Activity:
Write out the stretch of lines below that begins at the line with "ints_below B (omap" and ends at the line with "[a|]; [|done]. cbn [mbind res_bind].", including both, exactly as given and nothing more.

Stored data

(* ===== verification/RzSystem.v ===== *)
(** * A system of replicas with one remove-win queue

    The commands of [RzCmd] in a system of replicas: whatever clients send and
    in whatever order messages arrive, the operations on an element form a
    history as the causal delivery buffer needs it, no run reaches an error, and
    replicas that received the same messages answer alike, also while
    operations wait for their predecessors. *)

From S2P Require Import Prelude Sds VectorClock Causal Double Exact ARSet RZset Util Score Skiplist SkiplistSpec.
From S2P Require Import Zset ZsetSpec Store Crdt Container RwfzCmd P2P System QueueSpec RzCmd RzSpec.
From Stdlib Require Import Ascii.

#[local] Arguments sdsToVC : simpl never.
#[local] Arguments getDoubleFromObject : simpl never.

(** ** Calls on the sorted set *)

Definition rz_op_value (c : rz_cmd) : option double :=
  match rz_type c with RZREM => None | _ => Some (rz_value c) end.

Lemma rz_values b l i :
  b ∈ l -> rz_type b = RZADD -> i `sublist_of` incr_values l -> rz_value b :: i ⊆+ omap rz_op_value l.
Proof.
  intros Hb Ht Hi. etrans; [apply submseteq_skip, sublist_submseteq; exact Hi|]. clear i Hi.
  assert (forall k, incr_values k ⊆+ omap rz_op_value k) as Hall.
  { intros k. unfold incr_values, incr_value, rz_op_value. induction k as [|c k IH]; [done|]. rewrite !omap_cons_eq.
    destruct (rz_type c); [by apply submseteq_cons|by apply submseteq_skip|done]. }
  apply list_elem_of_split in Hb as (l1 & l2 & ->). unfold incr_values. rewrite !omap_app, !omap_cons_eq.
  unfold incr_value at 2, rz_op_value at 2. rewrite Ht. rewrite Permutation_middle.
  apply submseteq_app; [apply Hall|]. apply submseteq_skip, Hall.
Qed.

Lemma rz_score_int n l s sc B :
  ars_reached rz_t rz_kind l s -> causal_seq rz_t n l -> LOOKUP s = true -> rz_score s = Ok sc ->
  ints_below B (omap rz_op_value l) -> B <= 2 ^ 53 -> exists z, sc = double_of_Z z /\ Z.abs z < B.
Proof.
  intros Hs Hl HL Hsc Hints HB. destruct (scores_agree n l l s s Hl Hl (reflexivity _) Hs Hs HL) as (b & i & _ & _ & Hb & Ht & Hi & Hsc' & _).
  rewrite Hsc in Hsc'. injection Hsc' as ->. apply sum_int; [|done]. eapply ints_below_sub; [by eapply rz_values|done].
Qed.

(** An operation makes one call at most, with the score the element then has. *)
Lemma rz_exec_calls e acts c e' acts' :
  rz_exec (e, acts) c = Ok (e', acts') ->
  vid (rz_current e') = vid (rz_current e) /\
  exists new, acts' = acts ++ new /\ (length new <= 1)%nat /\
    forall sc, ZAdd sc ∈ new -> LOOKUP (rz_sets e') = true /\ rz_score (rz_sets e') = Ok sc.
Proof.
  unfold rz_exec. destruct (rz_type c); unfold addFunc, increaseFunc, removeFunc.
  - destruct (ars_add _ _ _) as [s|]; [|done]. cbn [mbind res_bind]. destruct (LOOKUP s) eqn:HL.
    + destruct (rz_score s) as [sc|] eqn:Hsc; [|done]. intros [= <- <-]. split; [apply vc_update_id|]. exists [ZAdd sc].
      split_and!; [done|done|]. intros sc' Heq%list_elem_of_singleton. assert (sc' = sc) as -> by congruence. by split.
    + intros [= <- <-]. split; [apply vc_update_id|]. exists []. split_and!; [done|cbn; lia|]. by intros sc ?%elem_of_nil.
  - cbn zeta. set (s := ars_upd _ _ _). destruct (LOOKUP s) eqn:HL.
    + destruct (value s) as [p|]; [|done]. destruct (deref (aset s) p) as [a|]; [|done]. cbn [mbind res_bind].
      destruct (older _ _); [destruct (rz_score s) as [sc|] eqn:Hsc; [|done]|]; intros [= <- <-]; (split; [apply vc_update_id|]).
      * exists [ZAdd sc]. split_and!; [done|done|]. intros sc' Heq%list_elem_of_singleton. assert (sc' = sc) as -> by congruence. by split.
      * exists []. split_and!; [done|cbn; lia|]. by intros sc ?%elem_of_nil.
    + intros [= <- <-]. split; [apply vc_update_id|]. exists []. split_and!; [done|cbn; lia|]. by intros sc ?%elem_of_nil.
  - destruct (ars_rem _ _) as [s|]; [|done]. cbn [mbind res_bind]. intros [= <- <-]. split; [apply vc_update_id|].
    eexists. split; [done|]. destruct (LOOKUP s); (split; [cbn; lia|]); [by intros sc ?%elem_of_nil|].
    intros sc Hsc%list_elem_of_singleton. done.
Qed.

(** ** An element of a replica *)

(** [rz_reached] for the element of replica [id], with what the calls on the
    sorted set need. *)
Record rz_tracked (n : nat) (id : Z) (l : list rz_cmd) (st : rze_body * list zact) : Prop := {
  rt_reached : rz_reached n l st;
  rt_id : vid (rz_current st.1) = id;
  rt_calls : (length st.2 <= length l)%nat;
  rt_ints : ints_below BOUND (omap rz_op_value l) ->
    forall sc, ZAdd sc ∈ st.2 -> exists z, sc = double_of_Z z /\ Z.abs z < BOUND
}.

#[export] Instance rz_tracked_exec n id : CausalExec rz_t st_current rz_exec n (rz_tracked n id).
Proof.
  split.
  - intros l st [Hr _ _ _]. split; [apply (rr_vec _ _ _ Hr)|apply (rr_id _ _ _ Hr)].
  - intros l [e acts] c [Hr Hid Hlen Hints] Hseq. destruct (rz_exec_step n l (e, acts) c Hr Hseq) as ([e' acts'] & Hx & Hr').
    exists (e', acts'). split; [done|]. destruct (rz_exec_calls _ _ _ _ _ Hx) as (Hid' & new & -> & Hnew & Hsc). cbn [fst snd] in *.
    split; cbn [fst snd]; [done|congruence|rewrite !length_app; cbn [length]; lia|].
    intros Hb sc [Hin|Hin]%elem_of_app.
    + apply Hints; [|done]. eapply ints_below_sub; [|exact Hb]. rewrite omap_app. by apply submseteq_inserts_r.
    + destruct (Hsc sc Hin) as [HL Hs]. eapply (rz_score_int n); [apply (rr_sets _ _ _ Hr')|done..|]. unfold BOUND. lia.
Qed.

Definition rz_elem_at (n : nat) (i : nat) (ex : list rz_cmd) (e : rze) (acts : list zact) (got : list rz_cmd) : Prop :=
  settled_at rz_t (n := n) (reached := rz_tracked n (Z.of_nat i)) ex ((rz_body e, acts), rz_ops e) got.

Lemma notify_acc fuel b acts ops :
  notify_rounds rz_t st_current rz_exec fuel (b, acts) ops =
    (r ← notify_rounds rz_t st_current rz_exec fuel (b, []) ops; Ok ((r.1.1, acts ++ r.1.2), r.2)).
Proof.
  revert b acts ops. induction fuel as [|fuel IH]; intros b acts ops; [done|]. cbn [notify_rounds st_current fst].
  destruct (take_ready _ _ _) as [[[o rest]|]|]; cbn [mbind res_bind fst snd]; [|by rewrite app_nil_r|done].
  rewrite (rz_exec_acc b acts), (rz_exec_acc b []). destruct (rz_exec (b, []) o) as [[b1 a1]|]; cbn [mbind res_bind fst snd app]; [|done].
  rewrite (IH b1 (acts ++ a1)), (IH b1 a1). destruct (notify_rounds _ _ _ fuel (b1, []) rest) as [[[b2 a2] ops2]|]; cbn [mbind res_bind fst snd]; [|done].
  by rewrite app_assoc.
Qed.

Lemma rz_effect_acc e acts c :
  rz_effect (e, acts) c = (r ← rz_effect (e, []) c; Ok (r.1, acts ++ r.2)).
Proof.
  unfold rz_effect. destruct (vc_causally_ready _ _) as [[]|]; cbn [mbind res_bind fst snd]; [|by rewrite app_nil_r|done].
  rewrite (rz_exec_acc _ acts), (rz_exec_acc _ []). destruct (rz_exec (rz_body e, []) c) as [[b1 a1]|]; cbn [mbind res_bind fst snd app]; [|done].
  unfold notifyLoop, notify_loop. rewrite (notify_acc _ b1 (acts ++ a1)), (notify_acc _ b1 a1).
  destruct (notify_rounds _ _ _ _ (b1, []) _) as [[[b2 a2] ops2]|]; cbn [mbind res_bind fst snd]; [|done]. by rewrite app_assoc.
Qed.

Expected answer:
  ints_below B (omap rz_op_value l) -> B <= 2 ^ 53 -> exists z, sc = double_of_Z z /\ Z.abs z < B.
Proof.
  intros Hs Hl HL Hsc Hints HB. destruct (scores_agree n l l s s Hl Hl (reflexivity _) Hs Hs HL) as (b & i & _ & _ & Hb & Ht & Hi & Hsc' & _).
  rewrite Hsc in Hsc'. injection Hsc' as ->. apply sum_int; [|done]. eapply ints_below_sub; [by eapply rz_values|done].
Qed.

(** An operation makes one call at most, with the score the element then has. *)
Lemma rz_exec_calls e acts c e' acts' :
  rz_exec (e, acts) c = Ok (e', acts') ->
  vid (rz_current e') = vid (rz_current e) /\
  exists new, acts' = acts ++ new /\ (length new <= 1)%nat /\
    forall sc, ZAdd sc ∈ new -> LOOKUP (rz_sets e') = true /\ rz_score (rz_sets e') = Ok sc.
Proof.
  unfold rz_exec. destruct (rz_type c); unfold addFunc, increaseFunc, removeFunc.
  - destruct (ars_add _ _ _) as [s|]; [|done]. cbn [mbind res_bind]. destruct (LOOKUP s) eqn:HL.
    + destruct (rz_score s) as [sc|] eqn:Hsc; [|done]. intros [= <- <-]. split; [apply vc_update_id|]. exists [ZAdd sc].
      split_and!; [done|done|]. intros sc' Heq%list_elem_of_singleton. assert (sc' = sc) as -> by congruence. by split.
    + intros [= <- <-]. split; [apply vc_update_id|]. exists []. split_and!; [done|cbn; lia|]. by intros sc ?%elem_of_nil.
  - cbn zeta. set (s := ars_upd _ _ _). destruct (LOOKUP s) eqn:HL.
    + destruct (value s) as [p|]; [|done]. destruct (deref (aset s) p) as [a|]; [|done]. cbn [mbind res_bind].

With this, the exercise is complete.